Two lines in the data below mark the range: the one with "Ascii.ascii_of_nat (Z.to_nat (if" and the one with "if Ascii.eqb c1". Return both, along with every line between them, exactly.

•••

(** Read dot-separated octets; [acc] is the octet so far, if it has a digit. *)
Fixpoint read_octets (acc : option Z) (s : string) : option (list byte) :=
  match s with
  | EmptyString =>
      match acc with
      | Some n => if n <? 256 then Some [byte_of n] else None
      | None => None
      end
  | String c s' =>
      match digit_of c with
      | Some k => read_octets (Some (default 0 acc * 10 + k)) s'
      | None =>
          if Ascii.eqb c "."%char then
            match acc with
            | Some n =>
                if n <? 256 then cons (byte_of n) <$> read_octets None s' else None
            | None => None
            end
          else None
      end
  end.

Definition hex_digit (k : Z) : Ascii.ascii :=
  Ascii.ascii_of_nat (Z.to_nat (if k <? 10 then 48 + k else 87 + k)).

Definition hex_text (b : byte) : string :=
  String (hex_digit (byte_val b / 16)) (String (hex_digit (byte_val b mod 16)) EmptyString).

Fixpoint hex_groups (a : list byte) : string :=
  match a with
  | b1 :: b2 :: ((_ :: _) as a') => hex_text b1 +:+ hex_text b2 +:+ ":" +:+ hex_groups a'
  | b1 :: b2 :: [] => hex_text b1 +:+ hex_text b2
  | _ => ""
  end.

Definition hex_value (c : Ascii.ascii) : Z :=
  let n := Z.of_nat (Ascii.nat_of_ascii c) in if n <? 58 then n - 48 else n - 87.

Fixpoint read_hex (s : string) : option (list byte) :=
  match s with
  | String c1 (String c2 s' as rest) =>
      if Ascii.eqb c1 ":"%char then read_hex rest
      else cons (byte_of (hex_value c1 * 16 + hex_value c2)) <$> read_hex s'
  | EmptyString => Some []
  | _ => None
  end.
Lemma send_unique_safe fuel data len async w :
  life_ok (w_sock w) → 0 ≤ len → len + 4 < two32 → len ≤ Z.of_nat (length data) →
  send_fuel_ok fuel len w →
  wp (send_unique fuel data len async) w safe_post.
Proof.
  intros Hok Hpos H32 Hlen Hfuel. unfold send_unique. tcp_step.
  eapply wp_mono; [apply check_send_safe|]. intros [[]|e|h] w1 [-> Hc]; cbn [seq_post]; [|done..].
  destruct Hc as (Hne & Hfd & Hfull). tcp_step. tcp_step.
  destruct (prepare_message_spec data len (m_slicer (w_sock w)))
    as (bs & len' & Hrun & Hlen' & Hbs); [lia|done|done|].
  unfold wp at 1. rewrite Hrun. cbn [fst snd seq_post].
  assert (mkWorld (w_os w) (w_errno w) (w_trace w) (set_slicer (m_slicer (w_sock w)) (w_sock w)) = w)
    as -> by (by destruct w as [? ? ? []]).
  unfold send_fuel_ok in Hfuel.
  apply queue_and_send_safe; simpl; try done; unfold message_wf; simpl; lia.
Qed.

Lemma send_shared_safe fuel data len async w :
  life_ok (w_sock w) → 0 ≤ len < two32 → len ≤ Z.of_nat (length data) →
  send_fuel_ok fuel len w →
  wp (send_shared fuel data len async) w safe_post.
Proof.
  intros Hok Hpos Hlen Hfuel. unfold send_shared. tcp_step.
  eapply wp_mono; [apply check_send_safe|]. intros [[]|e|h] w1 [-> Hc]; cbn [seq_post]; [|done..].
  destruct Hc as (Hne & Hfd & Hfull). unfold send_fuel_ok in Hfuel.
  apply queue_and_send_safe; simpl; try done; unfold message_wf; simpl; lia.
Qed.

•••

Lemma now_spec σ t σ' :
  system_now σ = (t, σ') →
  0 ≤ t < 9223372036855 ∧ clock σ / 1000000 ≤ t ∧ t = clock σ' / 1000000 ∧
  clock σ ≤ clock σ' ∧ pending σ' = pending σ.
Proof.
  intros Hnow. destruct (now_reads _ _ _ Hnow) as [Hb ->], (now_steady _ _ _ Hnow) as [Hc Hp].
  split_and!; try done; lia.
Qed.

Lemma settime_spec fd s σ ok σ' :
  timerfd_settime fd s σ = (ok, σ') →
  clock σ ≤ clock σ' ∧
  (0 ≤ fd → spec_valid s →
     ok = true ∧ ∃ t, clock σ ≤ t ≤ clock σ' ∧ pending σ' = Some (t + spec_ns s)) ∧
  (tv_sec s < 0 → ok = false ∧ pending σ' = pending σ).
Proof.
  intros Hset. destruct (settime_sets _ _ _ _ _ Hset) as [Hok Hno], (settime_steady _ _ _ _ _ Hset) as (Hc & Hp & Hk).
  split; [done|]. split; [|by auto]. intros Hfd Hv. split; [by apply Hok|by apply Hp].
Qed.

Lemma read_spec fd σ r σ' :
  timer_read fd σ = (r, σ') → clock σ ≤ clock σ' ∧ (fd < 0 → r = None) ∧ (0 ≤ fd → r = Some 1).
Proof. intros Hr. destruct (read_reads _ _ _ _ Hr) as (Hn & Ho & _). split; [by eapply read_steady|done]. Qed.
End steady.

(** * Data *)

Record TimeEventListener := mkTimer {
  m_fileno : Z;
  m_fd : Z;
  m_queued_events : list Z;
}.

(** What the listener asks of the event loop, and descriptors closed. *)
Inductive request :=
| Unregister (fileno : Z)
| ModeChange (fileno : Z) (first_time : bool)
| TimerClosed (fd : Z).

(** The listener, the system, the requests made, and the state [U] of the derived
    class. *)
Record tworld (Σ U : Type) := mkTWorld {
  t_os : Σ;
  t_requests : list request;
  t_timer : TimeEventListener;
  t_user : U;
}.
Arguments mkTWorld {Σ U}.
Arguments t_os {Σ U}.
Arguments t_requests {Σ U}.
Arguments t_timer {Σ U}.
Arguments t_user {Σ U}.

•••

Output of the task:
  Ascii.ascii_of_nat (Z.to_nat (if k <? 10 then 48 + k else 87 + k)).

Definition hex_text (b : byte) : string :=
  String (hex_digit (byte_val b / 16)) (String (hex_digit (byte_val b mod 16)) EmptyString).

Fixpoint hex_groups (a : list byte) : string :=
  match a with
  | b1 :: b2 :: ((_ :: _) as a') => hex_text b1 +:+ hex_text b2 +:+ ":" +:+ hex_groups a'
  | b1 :: b2 :: [] => hex_text b1 +:+ hex_text b2
  | _ => ""
  end.

Definition hex_value (c : Ascii.ascii) : Z :=
  let n := Z.of_nat (Ascii.nat_of_ascii c) in if n <? 58 then n - 48 else n - 87.

Fixpoint read_hex (s : string) : option (list byte) :=
  match s with
  | String c1 (String c2 s' as rest) =>
      if Ascii.eqb c1 ":"%char then read_hex rest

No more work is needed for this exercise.